(Work to be completed): When you reach the line in the listing below that contains "exists x', qed_spq_fill_entry", begin returning lines exactly as written, and stop after the line that contains "(priority x =? QED_SPQ_PRIORITY_NORMAL)". Return no other lines.

--- --- ---

(** A request either gets an entry of its own, from the pool or allocated, or
    fails and leaves every entry where it was. *)
Lemma init_request_spec base dp P w cmd protocol d :
  Inv base dp P w -> data_ok d ->
  exists rc r w', qed_sp_init_request w cmd protocol d = Some (rc, r, w') /\ w_recov w' = w_recov w /\
    (rc = 0 /\ (exists e, r = Some e /\ (P !! e = Some PFree \/ P !! e = None) /\ Inv base dp (<[e := PClient]> P) w' /\
       forall i, i <> e -> w_ents w' !! i = w_ents w !! i) \/
     (rc = - EINVAL \/ rc = - ENOMEM) /\ Inv base dp P w' /\ forall i, P !! i <> Some PFree -> w_ents w' !! i = w_ents w !! i).
Proof.
  intros (n & k & seqs & sp & I) Hd. rewrite init_request_eq. unfold qed_spq_get_entry.
  rewrite (si_spq _ _ _ _ _ _ _ _ I). cbn [mbind option_bind]. destruct (free_pool sp) as [|e rest] eqn:Ef.
  - (* the pool is empty *)
    destruct (match w_kz w with [] => true | b :: _ => b end) eqn:Ek; cbn [negb].
    2: { do 3 eexists. split; [reflexivity|]. split; [done|]. right. split; [by right|]. split; [|done]. exists n, k, seqs, sp. by eapply inv_world. }
    cbn [mbind option_bind]. change (w_next (w <| w_kz := tail (w_kz w) |>)) with (w_next w). set (e := w_next w).
    unfold set_ent at 1. simpl. rewrite lookup_insert_eq. cbn [mbind option_bind].
    set (x := fill_request cmd protocol d _).
    assert (Hn : ~ in_pool e) by apply (po_next0 _ _ _ _ (si_places _ _ _ _ _ _ _ _ I)).
    assert (HP : P !! e = None).
    { apply eq_None_not_Some. intros Hp. destruct (po_next _ _ _ _ (si_places _ _ _ _ _ _ _ _ I) e Hp); [done|]. unfold e in *. lia. }
    destruct (init_entry e d x) as [x'|] eqn:Ex.
    + destruct (init_entry_ok e d x x' Hd Ex eq_refl eq_refl eq_refl) as (O1 & O2 & O3 & O4 & O5).
      do 3 eexists. split; [reflexivity|]. split; [done|]. left. split; [done|]. exists e. split_and!; [done|by right| |intros i Hi; simpl; by rewrite !lookup_insert_ne].
      exists n, k, seqs, sp. eapply (inv_new base dp P n k seqs w sp PClient (x' <| ramrod := 0 |>)); [exact I|apply I| |done|done| |].
      * simpl. by rewrite insert_insert_eq.
      * apply lists_new; [apply I|done|unfold list_place; naive_solver].
      * simpl. split; [right; rewrite O3, O4; done|]. split; [exact O1|exact O2].
    + unfold qed_sp_destroy_request. simpl. rewrite lookup_insert_eq. cbn [mbind option_bind]. change (queue x) with QUnlimited. cbn iota.
      unfold kfree_ent. simpl. rewrite (si_spq _ _ _ _ _ _ _ _ I). cbn [mbind option_bind].
      rewrite lookup_insert_eq, bool_decide_true by by eexists.
      rewrite (sc_cap _ (ro_chain _ _ _ _ _ _ (si_ring _ _ _ _ _ _ _ _ I))). unfold in_pool in Hn.
      replace (SPQ_RING_SIZE <=? Z.of_nat e) with true by lia. cbn [mbind option_bind].
      do 3 eexists. split; [reflexivity|]. split; [done|]. right. split; [by left|].
      assert (HE : w_ents w !! e = None).
      { apply eq_None_not_Some. intros Hp. apply (po_dom _ _ _ _ (si_places _ _ _ _ _ _ _ _ I)) in Hp. rewrite HP in Hp. by destruct Hp. }
      assert (El : forall y, delete e (<[e := x]> (<[e := y]> (w_ents w))) = w_ents w)
        by (intros y; rewrite insert_insert_eq, delete_insert_id; done).
      split; [|simpl; by rewrite El]. exists n, k, seqs, sp. split; [apply I| |apply I|].
      * eapply ring_frame; [apply I|done..|]. simpl. rewrite El. eauto.
      * simpl. rewrite El. destruct (si_places _ _ _ _ _ _ _ _ I) as [D Po Nx N0 En Da]. split; try done.
        -- intros i Hi. destruct (Nx i Hi); [by left|right; unfold e; lia].
        -- unfold in_pool in *. unfold e in *. lia.
  - (* an entry of the pool *)
    assert (He : P !! e = Some PFree) by (apply (lo_free _ _ (si_lists _ _ _ _ _ _ _ _ I)); rewrite Ef; set_solver).
    destruct (entry_at I e PFree He) as [x0 Hx0]. rewrite Hx0. cbn [mbind option_bind].
    assert (Hi : in_pool e) by (eapply (pool_entry I); [exact He|exact Hx0|tauto]).
    unfold set_ent at 1. simpl. rewrite lookup_insert_eq. cbn [mbind option_bind]. set (x := fill_request cmd protocol d _).
    assert (Hdp : data_ptr (elem x0) = dp e) by (eapply po_data; [apply I|done|done]).
    destruct (init_entry e d x) as [x'|] eqn:Ex.
    + destruct (init_entry_ok e d x x' Hd Ex eq_refl eq_refl eq_refl) as (O1 & O2 & O3 & O4 & O5).
      do 3 eexists. split; [reflexivity|]. split; [done|]. left. split; [done|]. exists e. split_and!; [done|by left| |intros i Hi'; simpl; by rewrite !lookup_insert_ne].
      exists n, k, seqs, (sp <| free_pool := rest |>).
      eapply (inv_set base dp P n k seqs w sp e PFree PClient (x' <| ramrod := 0 |>)); [exact I|done|unfold quiet_place; tauto|done| |done|done| | |].
      * simpl. by rewrite insert_insert_eq.
      * apply lists_take_free; [apply I|done|unfold list_place; naive_solver].
      * simpl. split; [left; rewrite O3; done|]. split; [exact O1|exact O2].
      * intros _. simpl. rewrite O5. exact Hdp.
    + unfold qed_sp_destroy_request. simpl. rewrite lookup_insert_eq. cbn [mbind option_bind]. change (queue x) with QPending. cbn iota.
      match goal with |- context [qed_spq_return_entry ?w' e] => set (w1 := w') end.
      pose proof (lists_take_free P sp e rest PClient (si_lists _ _ _ _ _ _ _ _ I) Ef ltac:(unfold list_place; naive_solver)) as L1.
      assert (Hw1 : w_ents w1 = <[e := x]> (w_ents w)) by (unfold w1; simpl; by rewrite insert_insert_eq).
      unfold qed_spq_return_entry. change (w_spq w1) with (Some (sp <| free_pool := rest |>)). cbn [mbind option_bind].
      rewrite (may_link_lists _ w1 _ e PClient x L1); [|by rewrite lookup_insert_eq|unfold list_place; naive_solver|by rewrite Hw1, lookup_insert_eq].
      cbn [mbind option_bind]. do 3 eexists. split; [reflexivity|]. split; [done|]. right. split; [by left|].
      split; [|intros i Hi'; simpl; by rewrite !lookup_insert_ne by congruence].
      exists n, k, seqs. eexists. rewrite <- (insert_id P e PFree He).
      eapply (inv_set base dp P n k seqs w sp e PFree PFree x); [exact I|done|unfold quiet_place; tauto|reflexivity|exact Hw1|done|done| |done|by intros].
      rewrite <- (insert_insert_eq P e PFree PClient).
      eapply lists_add_free; [exact L1|by rewrite lookup_insert_eq|unfold list_place; naive_solver].
Qed.

(** Giving an entry back before posting it. *)
Lemma destroy_request_spec base dp P w e :
  Inv base dp P w -> P !! e = Some PClient ->
  exists w', qed_sp_destroy_request w e = Some w' /\ w_recov w' = w_recov w /\
    (forall i, i <> e -> w_ents w' !! i = w_ents w !! i) /\
    (in_pool e /\ Inv base dp (<[e := PFree]> P) w' \/ ~ in_pool e /\ Inv base dp (delete e P) w').
Proof.
  intros (n & k & seqs & sp & I) He. destruct (entry_at I e _ He) as [x Hx].
  unfold qed_sp_destroy_request. rewrite Hx. cbn [mbind option_bind].
  pose proof (po_ent _ _ _ _ (si_places _ _ _ _ _ _ _ _ I) e _ x He Hx) as ([[Hi Hq]|(Hi & Hq & _)] & _); rewrite Hq.
  - destruct (inv_return _ _ _ _ _ _ _ _ e PClient I He ltac:(tauto) Hi) as (w' & sp' & E & Hr & Ee & I'). exists w'. split_and!; try done; [by rewrite Ee|].
    left. split; [done|]. by exists n, k, seqs, sp'.
  - destruct (inv_kfree _ _ _ _ _ _ _ _ e PClient I He) as (w' & E & -> & I'); [unfold quiet_place; tauto|unfold list_place; naive_solver|done|].
    eexists. split; [exact E|]. split; [done|]. split; [intros i Hi'; simpl; by rewrite lookup_delete_ne|].
    right. split; [done|]. by exists n, k, seqs, sp.
Qed.
(** ** Posting *)

Lemma fill_spec x : mode_ok x ->
  exists x', qed_spq_fill_entry x = (0, x') /\ submitted x' /\ comp_mode x' = comp_mode x /\ priority x' = priority x /\
    queue x' = queue x /\ post_ent x' = post_ent x /\ cb_cookie x' = cb_cookie x /\ comp_done x' = comp_done x /\ elem x' = elem x.
Proof.
  intros [Hp Hm]. unfold qed_spq_fill_entry. simpl. destruct Hm as [Hm|[[Hm Hc]|[Hm Hf]]]; rewrite Hm; simpl.
  - eexists. split; [reflexivity|]. unfold submitted, mode_ok. simpl. rewrite Hm. split_and!; try done; tauto.
  - eexists. split; [reflexivity|]. unfold submitted, mode_ok. simpl. rewrite Hm. split_and!; try done; tauto.
  - eexists. split; [reflexivity|]. unfold submitted, mode_ok. simpl. rewrite Hm. split_and!; try done; tauto.
Qed.

Lemma prio_cases x : mode_ok x -> exists b : bool,
  (priority x =? QED_SPQ_PRIORITY_NORMAL) = b /\ (b = false -> (priority x =? QED_SPQ_PRIORITY_HIGH) = true).
Proof. intros [[->| ->] _]; [exists true|exists false]; done. Qed.

(** An entry that is on no list joins the pending list. *)
Lemma add_pending_eq base dp P n k seqs w sp e p0 prio :
  spq_inv base dp P n k seqs w sp -> P !! e = Some p0 -> ~ list_place p0 ->
  prio = QED_SPQ_PRIORITY_NORMAL \/ prio = QED_SPQ_PRIORITY_HIGH ->
  exists l nc hc, (l = pending sp ++ [e] \/ l = e :: pending sp) /\
    add_pending w e prio = Some (0, set_spq (sp <| pending := l |> <| normal_count := nc |> <| high_count := hc |>) w).
Proof.
  intros I He Hl Hp. unfold add_pending. rewrite (si_spq _ _ _ _ _ _ _ _ I). cbn [mbind option_bind].
  rewrite (may_link_ok I e p0 He Hl). destruct Hp as [->| ->]; simpl.
  - exists (pending sp ++ [e]), (u32 (normal_count sp + 1)), (high_count sp). split; [by left|]. by destruct sp.
  - exists (e :: pending sp), (normal_count sp), (u32 (high_count sp + 1)). split; [by right|]. by destruct sp.
Qed.

Lemma not_list p : p = PClient \/ p = PCallback \/ p = PWake \/ p = PDone \/ p = PProxy -> ~ list_place p.
Proof. unfold list_place. naive_solver. Qed.

(** Case 1 of [qed_spq_add_entry]: an entry of the pool. *)
Lemma add_pool base dp P n k seqs w sp e x :
  spq_inv base dp P n k seqs w sp -> P !! e = Some PClient -> w_ents w !! e = Some x -> submitted x -> in_pool e ->
  exists w' sp', qed_spq_add_entry w e (priority x) = Some (0, w') /\ w_recov w' = w_recov w /\
    unlimited_pending sp' = unlimited_pending sp /\ spq_inv base dp (<[e := PPend]> P) n k seqs w' sp' /\ w_ents w' = w_ents w.
Proof.
  intros I He Hx Hs Hi. pose proof (po_ent _ _ _ _ (si_places _ _ _ _ _ _ _ _ I) e _ x He Hx) as ([[_ Hq]|(Hn & _)] & _ & Hb); [|done].
  destruct (add_pending_eq _ _ _ _ _ _ _ _ e _ (priority x) I He ltac:(apply not_list; tauto) ltac:(apply Hs)) as (l & nc & hc & Hl & E).
  set (sp1 := sp <| pending := l |> <| normal_count := nc |> <| high_count := hc |>).
  exists (set_spq sp1 w), sp1. split_and!; [| | |eapply inv_move; [exact I|exact He|unfold quiet_place; tauto|..]|done].
  - unfold qed_spq_add_entry. rewrite (si_spq _ _ _ _ _ _ _ _ I). cbn [mbind option_bind]. rewrite Hx. cbn [mbind option_bind].
    rewrite Hq. exact E.
  - done.
  - reflexivity.
  - reflexivity.
  - done.
  - done.
  - done.
  - pose proof (lists_add_pend P sp e PClient l (si_lists _ _ _ _ _ _ _ _ I) He ltac:(apply not_list; tauto) Hl) as [L0 L1 L2 L3 L4]. by split.
  - intros y Hy. rewrite Hx in Hy. injection Hy as <-. split; [done|]. split; [done|]. intros B. destruct (Hb B) as [Hc Hd].
    exists e. split; [done|]. split; [exists x; split; [done|by left]|by exists x].
Qed.

(** Case 2: an allocated entry while the pool is empty. *)
Lemma add_unlimited base dp P n k seqs w sp e x :
  spq_inv base dp P n k seqs w sp -> P !! e = Some PClient -> w_ents w !! e = Some x -> submitted x -> ~ in_pool e ->
  free_pool sp = [] ->
  exists w' sp', qed_spq_add_entry w e (priority x) = Some (0, w') /\ w_recov w' = w_recov w /\ free_pool sp' = [] /\
    spq_inv base dp (<[e := PUnl]> P) n k seqs w' sp' /\ w_ents w' = w_ents w.
Proof.
  intros I He Hx Hs Hn Hf. pose proof (po_ent _ _ _ _ (si_places _ _ _ _ _ _ _ _ I) e _ x He Hx) as ([[Hi _]|(_ & Hq & Hpo)] & _ & Hb); [done|].
  set (sp1 := sp <| unlimited_pending := unlimited_pending sp ++ [e] |>
                 <| unlimited_pending_count := u32 (unlimited_pending_count sp + 1) |>).
  exists (set_spq sp1 w), sp1. split_and!; [| | |eapply inv_move; [exact I|exact He|unfold quiet_place; tauto|..]|done].
  - unfold qed_spq_add_entry. rewrite (si_spq _ _ _ _ _ _ _ _ I). cbn [mbind option_bind]. rewrite Hx. cbn [mbind option_bind].
    rewrite Hq, Hf, (may_link_ok I e PClient He) by (apply not_list; tauto). reflexivity.
  - done.
  - exact Hf.
  - reflexivity.
  - done.
  - done.
  - done.
  - pose proof (lists_add_unl P sp e PClient (si_lists _ _ _ _ _ _ _ _ I) He ltac:(apply not_list; tauto)) as [L0 L1 L2 L3 L4]. by split.
  - intros y Hy. rewrite Hx in Hy. injection Hy as <-. simpl. tauto.
Qed.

--- --- ---

(The completed task):
  exists x', qed_spq_fill_entry x = (0, x') /\ submitted x' /\ comp_mode x' = comp_mode x /\ priority x' = priority x /\
    queue x' = queue x /\ post_ent x' = post_ent x /\ cb_cookie x' = cb_cookie x /\ comp_done x' = comp_done x /\ elem x' = elem x.
Proof.
  intros [Hp Hm]. unfold qed_spq_fill_entry. simpl. destruct Hm as [Hm|[[Hm Hc]|[Hm Hf]]]; rewrite Hm; simpl.
  - eexists. split; [reflexivity|]. unfold submitted, mode_ok. simpl. rewrite Hm. split_and!; try done; tauto.
  - eexists. split; [reflexivity|]. unfold submitted, mode_ok. simpl. rewrite Hm. split_and!; try done; tauto.
  - eexists. split; [reflexivity|]. unfold submitted, mode_ok. simpl. rewrite Hm. split_and!; try done; tauto.
Qed.

Lemma prio_cases x : mode_ok x -> exists b : bool,
  (priority x =? QED_SPQ_PRIORITY_NORMAL) = b /\ (b = false -> (priority x =? QED_SPQ_PRIORITY_HIGH) = true).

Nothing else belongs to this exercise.